### Provided data
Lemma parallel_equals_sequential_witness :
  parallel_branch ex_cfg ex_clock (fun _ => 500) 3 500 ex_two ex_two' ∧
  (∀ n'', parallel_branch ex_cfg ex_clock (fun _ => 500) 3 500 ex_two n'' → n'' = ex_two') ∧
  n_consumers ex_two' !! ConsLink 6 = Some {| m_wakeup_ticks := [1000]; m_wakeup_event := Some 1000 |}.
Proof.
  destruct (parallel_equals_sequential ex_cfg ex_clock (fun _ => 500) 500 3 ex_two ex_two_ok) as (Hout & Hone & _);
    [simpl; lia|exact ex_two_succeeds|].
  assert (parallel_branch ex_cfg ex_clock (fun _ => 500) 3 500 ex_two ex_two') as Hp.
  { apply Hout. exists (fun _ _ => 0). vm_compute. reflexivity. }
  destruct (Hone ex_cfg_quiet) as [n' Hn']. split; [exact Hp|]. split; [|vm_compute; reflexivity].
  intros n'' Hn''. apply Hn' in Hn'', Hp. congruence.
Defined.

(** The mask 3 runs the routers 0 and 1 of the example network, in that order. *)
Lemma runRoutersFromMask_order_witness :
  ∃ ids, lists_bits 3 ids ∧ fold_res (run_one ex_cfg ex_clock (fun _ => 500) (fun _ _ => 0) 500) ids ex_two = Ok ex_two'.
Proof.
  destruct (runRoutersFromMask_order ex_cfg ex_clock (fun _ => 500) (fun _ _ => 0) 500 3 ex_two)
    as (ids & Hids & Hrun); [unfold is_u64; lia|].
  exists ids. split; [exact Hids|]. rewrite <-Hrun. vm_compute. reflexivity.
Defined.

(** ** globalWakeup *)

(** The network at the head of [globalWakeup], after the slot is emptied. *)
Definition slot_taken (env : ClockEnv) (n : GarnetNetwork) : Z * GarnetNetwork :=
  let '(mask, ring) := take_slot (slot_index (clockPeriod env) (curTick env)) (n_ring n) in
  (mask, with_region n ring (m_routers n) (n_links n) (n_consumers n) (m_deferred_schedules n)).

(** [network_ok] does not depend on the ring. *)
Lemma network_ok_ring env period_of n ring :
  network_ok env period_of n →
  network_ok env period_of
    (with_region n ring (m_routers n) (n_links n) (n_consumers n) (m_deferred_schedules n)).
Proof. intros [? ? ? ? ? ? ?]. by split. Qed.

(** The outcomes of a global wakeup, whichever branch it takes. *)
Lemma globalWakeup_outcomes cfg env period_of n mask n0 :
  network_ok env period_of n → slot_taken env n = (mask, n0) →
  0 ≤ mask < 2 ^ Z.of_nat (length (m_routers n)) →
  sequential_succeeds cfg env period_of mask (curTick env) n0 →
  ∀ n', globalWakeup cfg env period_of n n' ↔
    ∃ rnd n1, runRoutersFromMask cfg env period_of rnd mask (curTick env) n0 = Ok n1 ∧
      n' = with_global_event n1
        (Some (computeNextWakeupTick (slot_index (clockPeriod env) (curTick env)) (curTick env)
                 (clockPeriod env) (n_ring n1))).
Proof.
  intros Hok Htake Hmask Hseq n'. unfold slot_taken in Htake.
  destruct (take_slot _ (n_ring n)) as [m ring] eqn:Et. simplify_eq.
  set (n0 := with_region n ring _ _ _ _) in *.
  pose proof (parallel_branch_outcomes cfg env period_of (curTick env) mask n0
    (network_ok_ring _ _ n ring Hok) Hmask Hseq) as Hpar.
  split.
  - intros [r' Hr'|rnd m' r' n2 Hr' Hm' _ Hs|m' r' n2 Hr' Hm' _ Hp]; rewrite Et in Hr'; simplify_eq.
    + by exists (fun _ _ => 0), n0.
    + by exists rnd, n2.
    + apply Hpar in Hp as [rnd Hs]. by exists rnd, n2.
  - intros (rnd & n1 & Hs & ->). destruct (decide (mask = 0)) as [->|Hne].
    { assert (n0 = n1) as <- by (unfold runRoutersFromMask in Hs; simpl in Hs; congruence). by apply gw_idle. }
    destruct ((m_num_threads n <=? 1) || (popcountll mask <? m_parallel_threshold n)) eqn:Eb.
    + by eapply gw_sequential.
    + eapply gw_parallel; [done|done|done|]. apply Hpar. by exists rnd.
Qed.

### Activity
Give back exactly the lines of the listing above, starting with its first line and ending with the line that holds "(with_region n ring".

### Answer to this task
Lemma parallel_equals_sequential_witness :
  parallel_branch ex_cfg ex_clock (fun _ => 500) 3 500 ex_two ex_two' ∧
  (∀ n'', parallel_branch ex_cfg ex_clock (fun _ => 500) 3 500 ex_two n'' → n'' = ex_two') ∧
  n_consumers ex_two' !! ConsLink 6 = Some {| m_wakeup_ticks := [1000]; m_wakeup_event := Some 1000 |}.
Proof.
  destruct (parallel_equals_sequential ex_cfg ex_clock (fun _ => 500) 500 3 ex_two ex_two_ok) as (Hout & Hone & _);
    [simpl; lia|exact ex_two_succeeds|].
  assert (parallel_branch ex_cfg ex_clock (fun _ => 500) 3 500 ex_two ex_two') as Hp.
  { apply Hout. exists (fun _ _ => 0). vm_compute. reflexivity. }
  destruct (Hone ex_cfg_quiet) as [n' Hn']. split; [exact Hp|]. split; [|vm_compute; reflexivity].
  intros n'' Hn''. apply Hn' in Hn'', Hp. congruence.
Defined.

(** The mask 3 runs the routers 0 and 1 of the example network, in that order. *)
Lemma runRoutersFromMask_order_witness :
  ∃ ids, lists_bits 3 ids ∧ fold_res (run_one ex_cfg ex_clock (fun _ => 500) (fun _ _ => 0) 500) ids ex_two = Ok ex_two'.
Proof.
  destruct (runRoutersFromMask_order ex_cfg ex_clock (fun _ => 500) (fun _ _ => 0) 500 3 ex_two)
    as (ids & Hids & Hrun); [unfold is_u64; lia|].
  exists ids. split; [exact Hids|]. rewrite <-Hrun. vm_compute. reflexivity.
Defined.

(** ** globalWakeup *)

(** The network at the head of [globalWakeup], after the slot is emptied. *)
Definition slot_taken (env : ClockEnv) (n : GarnetNetwork) : Z * GarnetNetwork :=
  let '(mask, ring) := take_slot (slot_index (clockPeriod env) (curTick env)) (n_ring n) in
  (mask, with_region n ring (m_routers n) (n_links n) (n_consumers n) (m_deferred_schedules n)).

(** [network_ok] does not depend on the ring. *)
Lemma network_ok_ring env period_of n ring :
  network_ok env period_of n →
  network_ok env period_of
    (with_region n ring (m_routers n) (n_links n) (n_consumers n) (m_deferred_schedules n)).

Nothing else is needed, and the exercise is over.